PROBLEM DETAILS » Nothing but the lines from the one containing "- destruct (ascii_text" through the one containing "destruct (completion (instruction_body", both included, should be given again, each exactly as written below.

╭─ EXTRACTED ENTRIES

(** X18.  A native sequence assigned to a node, whatever the node held, makes it
    an array of as many elements, in the order of the sequence, and the
    strict [get_vector<T>] gives the sequence back: for booleans, for
    doubles, for strings (copied or not), and for integers of a type [T]
    read back as [T]. *)
Theorem set_container_then_get_vector (old : Value) :
  (forall array : list bool,
      ArrayRef.get_vector (TArith TBool)
        (ValueRefMembers.set_container_numbers TBool old array)
      = Some array)
  /\ (forall array : list spec_float,
         ArrayRef.get_vector (TArith TDouble)
           (ValueRefMembers.set_container_numbers TDouble old array)
         = Some array)
  /\ (forall (array : list string) (str_copy : bool),
         ArrayRef.get_vector TString
           (ValueRefMembers.set_container_strings old array str_copy)
         = Some array)
  /\ (forall (t : limits.IntTy) (array : list Z),
         Forall (fun z => limits.in_range t z = true) array ->
         ArrayRef.get_vector (TArith (TInt t))
           (ValueRefMembers.set_container_numbers (TInt t) old array)
         = Some array)
  /\ (forall (a : Arith) (array : list (arith_native a)),
         ArrayRef.size (ValueRefMembers.set_container_numbers a old array)
         = N.of_nat (List.length array)).
Proof.
  assert (G : forall (T : Target) (f : native T -> Value)
                     (array : list (native T)),
             Forall (fun x => ValueRef.get T (f x) = Some x) array ->
             ArrayRef.get_vector T (kArray (map f array)) = Some array).
  { intros T f array H. unfold ArrayRef.get_vector.
    cbn [ArrayRef.elements]. apply get_vector_loop_Some.
    exists array. split; [ reflexivity | ].
    induction H as [ | x array Hx H IH ]; cbn [map]; constructor;
      assumption. }
  repeat match goal with |- _ /\ _ => split end.
  - intros array. rewrite set_container_numbers_array.
    apply (G (TArith TBool) kBool). apply Forall_forall. reflexivity.
  - intros array. rewrite set_container_numbers_array.
    apply (G (TArith TDouble) kNumberDouble). apply Forall_forall.
    reflexivity.
  - intros array str_copy. rewrite set_container_strings_array.
    apply (G TString (fun k => if str_copy then kString k
                               else kConstString k "")).
    apply Forall_forall. intros s _.
    apply get_string_Some.
    destruct str_copy;
      (split;
       [ reflexivity
       | first [ apply bytes_kString | apply bytes_kConstString ] ]).
  - intros t array H. rewrite set_container_numbers_array.
    apply (G (TArith (TInt t)) kNumberInt).
    apply Forall_forall. intros z Hz. cbn [ValueRef.get].
    apply get_integral_Some. split; [ reflexivity | ].
    apply in_range_iff. exact (proj1 (Forall_forall _ _) H z Hz).
  - intros a array. rewrite set_container_numbers_array.
    unfold ArrayRef.size. cbn [Size]. rewrite length_map. reflexivity.
Qed.
(** Section 7 leaves the diff as it finds it. *)
Lemma restrictDiff_unchanged (combinedFiles codeChanges0 : shstring) :
  restrictDiff combinedFiles codeChanges0 = codeChanges0.
Proof.
  unfold restrictDiff. destruct (nonempty combinedFiles); [|reflexivity].
  assert (H : forall files,
             fold_left
               (fun acc file =>
                  if nonempty file then
                    let file_diff := awkExtract file codeChanges0 in
                    if nonempty file_diff then acc ++ file_diff else acc
                  else acc) files [] = []).
  { induction files as [|f fs IH]; [reflexivity|].
    cbn [fold_left]. rewrite awkExtract_empty. cbn [nonempty truthy].
    destruct (nonempty f); exact IH. }
  rewrite H. reflexivity.
Qed.

(** A pattern without a dot matches itself only. *)
Lemma dot_match_exact (pattern line : shstring) :
  existsb (N.eqb 46) pattern = false ->
  dot_match pattern line = true -> pattern = line.
Proof.
  revert line; induction pattern as [|p pattern IH]; intros [|c line] Hdot Hm;
    cbn [existsb dot_match] in *; try discriminate; [reflexivity|].
  apply orb_false_iff in Hdot as [Hp Hrest].
  apply andb_true_iff in Hm as [Hpc Hm].
  rewrite N.eqb_sym in Hp. rewrite Hp in Hpc.
  apply N.eqb_eq in Hpc. subst c. f_equal. apply IH; assumption.
Qed.

(** For a path without a dot the membership test is membership among
    the lines that [echo] prints. *)
Lemma listed_exact (combinedFiles path : shstring) :
  existsb (N.eqb 46) path = false ->
  listed combinedFiles path = Some true ->
  In path (echo_lines combinedFiles).
Proof.
  unfold listed. intros Hdot.
  destruct (existsb bre_unmodelled path || negb (ascii_text path)
            || negb (ascii_text combinedFiles)); [discriminate|].
  intros H. injection H as H. apply existsb_exists in H as (l & Hin & Hm).
  apply dot_match_exact in Hm; [subst l; exact Hin | exact Hdot].
Qed.

(** What the second loop does guarantee: the diff it builds is made of
    lines of the diff it reads, and every header line it keeps passed
    the membership test. *)
Lemma stripLines_keeps_listed (combinedFiles : shstring) (lines : list shstring) :
  forall (filtered_diff : shstring) (include_lines : bool) (out : shstring),
  stripLines combinedFiles lines filtered_diff include_lines = Some out ->
  exists kept,
    out = filtered_diff ++ unlines kept
    /\ incl kept lines
    /\ Forall (fun line =>
                 forall path, bashHeaderPath line = Some path ->
                              listed combinedFiles path = Some true) kept.
Proof.
  induction lines as [|line rest IH]; intros acc inc out H; cbn [stripLines] in H.
  - injection H as <-. exists []. unfold unlines. simpl. rewrite app_nil_r.
    split; [reflexivity|]. split; [apply incl_nil_l|constructor].
  - destruct (ascii_text line); [|discriminate].
    destruct (bashHeaderPath line) as [path|] eqn:Hh.
    + destruct (listed combinedFiles path) as [[|]|] eqn:Hl; [| |discriminate].
      * apply IH in H as (kept & -> & Hincl & Hall).
        exists (line :: kept). unfold unlines. simpl. rewrite <- !app_assoc.
        split; [reflexivity|].
        split; [apply incl_cons; [left; reflexivity | apply incl_tl; exact Hincl]|].
        constructor; [|exact Hall].
        intros path' Hp. rewrite Hh in Hp. injection Hp as <-. exact Hl.
      * apply IH in H as (kept & -> & Hincl & Hall).
        exists kept. split; [reflexivity|].
        split; [apply incl_tl; exact Hincl | exact Hall].
    + destruct inc.
      * apply IH in H as (kept & -> & Hincl & Hall).
        exists (line :: kept). unfold unlines. simpl. rewrite <- !app_assoc.
        split; [reflexivity|].
        split; [apply incl_cons; [left; reflexivity | apply incl_tl; exact Hincl]|].
        constructor; [|exact Hall].
        intros path' Hp. rewrite Hh in Hp. discriminate.
      * apply IH in H as (kept & -> & Hincl & Hall).
        exists kept. split; [reflexivity|].
        split; [apply incl_tl; exact Hincl | exact Hall].
Qed.
Lemma for_of_starting_index sigInfo tx message instructions :
  completion (for_of instructions
                (instruction_body decryptMessage sigInfo tx message DISC secret k))
  = completion (for_of instructions
                  (instruction_body decryptMessage sigInfo tx message DISC secret 0)) /\
  pushed (for_of instructions
            (instruction_body decryptMessage sigInfo tx message DISC secret k))
  = filter kept
      (pushed (for_of instructions
                 (instruction_body decryptMessage sigInfo tx message DISC secret 0))).
Proof.
  induction instructions as [|ix instructions [IHc IHp]]; simpl.
  - split; reflexivity.
  - destruct (instruction_body_starting_index sigInfo tx message ix) as [Hc Hp].
    rewrite !completion_bind, !pushed_bind
      by (intros; auto using append_only_instruction_body, append_only_for_of).
    rewrite Hc, Hp, filter_app.
    destruct (completion (instruction_body decryptMessage sigInfo tx message DISC
                            secret 0 ix)).
    + split; [exact IHc|]. now rewrite IHp.
    + split; reflexivity.
Qed.

Lemma entries_of_starting_index connection sigInfo :
  entries_of decryptMessage connection DISC secret k sigInfo
  = filter kept (entries_of decryptMessage connection DISC secret 0 sigInfo).
Proof.
  rewrite !entries_of_cases.
  destruct (getTransaction connection (signature sigInfo)) as [[tx|]|e]; auto.
  destruct (transaction tx) as [message|]; auto.
  destruct (compiledInstructions message) as [instructions|]; auto.
  apply for_of_starting_index.
Qed.

Lemma flat_map_filter {A B} (f g : A -> list B) (p : B -> bool) (l : list A) :
  (forall x, f x = filter p (g x)) ->
  flat_map f l = filter p (flat_map g l).
Proof.
  intros H. induction l as [|x l IH]; simpl; [reflexivity|].
  now rewrite filter_app, H, IH.
Qed.

End StartingIndex.

(** C7. Reconstruction from index k returns exactly what reconstruction
    from index 0 over the same ledger returns once its entries with index
    below k are dropped: the same entries, field by field, in the same
    order. *)
Theorem C7_incremental_tail_equivalence
    (decryptMessage : Buffer -> string -> Completion string)
    (connection : Connection) (metadata : AccountMetadata)
    (sharedSecret : string) (k : Z) :
  _fetchNewMessages decryptMessage connection metadata sharedSecret k
  = match _fetchNewMessages decryptMessage connection metadata sharedSecret 0 with
    | Return messages => Return (filter (fun m => k <=? Msg.index m) messages)
    | Throw e => Throw e
    end.
Proof.
  destruct (getSignaturesForAddress connection (pda metadata) 1000)
    as [signatures|e] eqn:Hl.
  - rewrite !(_fetchNewMessages_listed decryptMessage _ _ _ _ _ Hl).
    f_equal. rewrite <- Array_sort_filter. f_equal.
    apply flat_map_filter. intros s. apply entries_of_starting_index.
  - unfold _fetchNewMessages. now rewrite Hl.
Qed.

Example incremental_read :
  _fetchNewMessages Demo.decryptMessage Ledger.newestFirst Ledger.threadMetadata "mykey" 1
  = Return [Ledger.second; Ledger.third].
Proof. vm_compute. reflexivity. Qed.

(* ------------------------------------------------------------------ *)
(** ** Failures and duplicates *)

Lemma sorted_nth_le (l : list Msg.t) :
  StronglySorted index_le l ->
  forall i j a b, (i <= j)%nat ->
    nth_error l i = Some a -> nth_error l j = Some b -> Msg.index a <= Msg.index b.
Proof.
  induction 1 as [|x l Hs IH Hx]; intros i j a b Hij Ha Hb.
  - destruct i; discriminate.
  - destruct i as [|i], j as [|j]; simpl in *.
    + injection Ha as <-. injection Hb as <-. lia.
    + injection Ha as <-. apply nth_error_In in Hb.
      rewrite Forall_forall in Hx. apply (Hx _ Hb).
    + lia.
    + apply (IH i j); auto; lia.
Qed.

Example read_past_failures :
  _fetchNewMessages Demo.decryptMessage
    (Ledger.listing ["sigE"; "sigD"; "sigC"; "sigA"; "sigB"]) Ledger.threadMetadata
    "mykey" 0
  = Return [Ledger.first; Ledger.second; Ledger.third; Ledger.fifth].
Proof. vm_compute. reflexivity. Qed.

Example read_with_duplicate :
  _fetchNewMessages Demo.decryptMessage
    (Ledger.listing ["sigC"; "sigR"; "sigB"]) Ledger.threadMetadata "mykey" 0
  = Return [Ledger.first; Ledger.secondAgain; Ledger.second; Ledger.third].
Proof. vm_compute. reflexivity. Qed.

(** C8. Once the references are listed, reconstruction returns. What it
    returns is, up to order, the entries each reference yields when
    scanned on its own, so nothing that happens while scanning one
    reference removes an entry of another; a reference whose fetch throws
    yields nothing; and an instruction whose decryption throws is passed
    over, the loop going on with the instructions after it. *)
Theorem C8_failures_are_contained
    (decryptMessage : Buffer -> string -> Completion string)
    (connection : Connection) (metadata : AccountMetadata)
    (sharedSecret : string) (startingIndex : Z)
    (signatures : list ConfirmedSignatureInfo) :
  getSignaturesForAddress connection (pda metadata) 1000 = Return signatures ->
  exists messages,
    _fetchNewMessages decryptMessage connection metadata sharedSecret startingIndex
    = Return messages /\
    Permutation messages
      (flat_map (entries_of decryptMessage connection (discriminator metadata)
                   sharedSecret startingIndex) signatures) /\
    (forall sigInfo m,
       In sigInfo signatures ->
       In m (entries_of decryptMessage connection (discriminator metadata)
               sharedSecret startingIndex sigInfo) ->
       In m messages) /\
    (forall sigInfo e,
       getTransaction connection (signature sigInfo) = Throw e ->
       entries_of decryptMessage connection (discriminator metadata) sharedSecret
         startingIndex sigInfo = []) /\
    (forall sigInfo tx message ix rest messageIndex contentLength e s,
       matchingInstruction message ix (discriminator metadata) = Return true ->
       readUInt32LE (Ix.data ix) 8 = Return messageIndex ->
       readUInt32LE (Ix.data ix) 12 = Return contentLength ->
       decryptMessage (slice (Ix.data ix) 16 (16 + contentLength)) sharedSecret
       = Throw e ->
       for_of (ix :: rest)
         (instruction_body decryptMessage sigInfo tx message (discriminator metadata)
            sharedSecret startingIndex) s
       = for_of rest
           (instruction_body decryptMessage sigInfo tx message (discriminator metadata)
              sharedSecret startingIndex) s).
Proof.
  intros Hl. eexists.
  split; [apply (_fetchNewMessages_listed decryptMessage _ _ _ _ _ Hl)|].
  split; [apply Array_sort_perm|]. split; [|split].
  - intros sigInfo m Hs Hm.
    eapply Permutation_in; [apply Permutation_sym, Array_sort_perm|].
    apply in_flat_map. now exists sigInfo.
  - intros sigInfo e He. now apply entries_of_fetch_throws with e.
  - intros sigInfo tx message ix rest messageIndex contentLength e s Hm H8 H12 Hd.
    simpl. unfold bind at 1.
    now rewrite (instruction_body_decrypt_fails decryptMessage _ _ _ _ _ _ _ _ _ _ _
                   Hm H8 H12 Hd).
Qed.

Lemma C8_failures_are_contained_witness :
  exists messages,
    _fetchNewMessages Demo.decryptMessage
      (Ledger.listing ["sigE"; "sigD"; "sigC"; "sigA"; "sigB"]) Ledger.threadMetadata
      "mykey" 0 = Return messages /\
    In Ledger.first messages /\ In Ledger.second messages /\
    In Ledger.third messages /\ In Ledger.fifth messages.
Proof.
  destruct (C8_failures_are_contained Demo.decryptMessage
              (Ledger.listing ["sigE"; "sigD"; "sigC"; "sigA"; "sigB"])
              Ledger.threadMetadata "mykey" 0
              (map (fun s => {| signature := s |}) ["sigE"; "sigD"; "sigC"; "sigA"; "sigB"]))
    as (messages & Hrun & _ & Hin & _).
  - reflexivity.
  - exists messages. split; [exact Hrun|].
    split; [|split; [|split]].
    + apply (Hin {| signature := "sigB" |}); [simpl; tauto|]. vm_compute. tauto.
    + apply (Hin {| signature := "sigB" |}); [simpl; tauto|]. vm_compute. tauto.
    + apply (Hin {| signature := "sigC" |}); [simpl; tauto|]. vm_compute. tauto.
    + apply (Hin {| signature := "sigD" |}); [simpl; tauto|]. vm_compute. tauto.
Defined.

╰─

RESULT FOR THIS EXERCISE »
  - destruct (ascii_text line); [|discriminate].
    destruct (bashHeaderPath line) as [path|] eqn:Hh.
    + destruct (listed combinedFiles path) as [[|]|] eqn:Hl; [| |discriminate].
      * apply IH in H as (kept & -> & Hincl & Hall).
        exists (line :: kept). unfold unlines. simpl. rewrite <- !app_assoc.
        split; [reflexivity|].
        split; [apply incl_cons; [left; reflexivity | apply incl_tl; exact Hincl]|].
        constructor; [|exact Hall].
        intros path' Hp. rewrite Hh in Hp. injection Hp as <-. exact Hl.
      * apply IH in H as (kept & -> & Hincl & Hall).
        exists kept. split; [reflexivity|].
        split; [apply incl_tl; exact Hincl | exact Hall].
    + destruct inc.
      * apply IH in H as (kept & -> & Hincl & Hall).
        exists (line :: kept). unfold unlines. simpl. rewrite <- !app_assoc.
        split; [reflexivity|].
        split; [apply incl_cons; [left; reflexivity | apply incl_tl; exact Hincl]|].
        constructor; [|exact Hall].
        intros path' Hp. rewrite Hh in Hp. discriminate.
      * apply IH in H as (kept & -> & Hincl & Hall).
        exists kept. split; [reflexivity|].
        split; [apply incl_tl; exact Hincl | exact Hall].
Qed.
Lemma for_of_starting_index sigInfo tx message instructions :
  completion (for_of instructions
                (instruction_body decryptMessage sigInfo tx message DISC secret k))
  = completion (for_of instructions
                  (instruction_body decryptMessage sigInfo tx message DISC secret 0)) /\
  pushed (for_of instructions
            (instruction_body decryptMessage sigInfo tx message DISC secret k))
  = filter kept
      (pushed (for_of instructions
                 (instruction_body decryptMessage sigInfo tx message DISC secret 0))).
Proof.
  induction instructions as [|ix instructions [IHc IHp]]; simpl.
  - split; reflexivity.
  - destruct (instruction_body_starting_index sigInfo tx message ix) as [Hc Hp].
    rewrite !completion_bind, !pushed_bind
      by (intros; auto using append_only_instruction_body, append_only_for_of).
    rewrite Hc, Hp, filter_app.
    destruct (completion (instruction_body decryptMessage sigInfo tx message DISC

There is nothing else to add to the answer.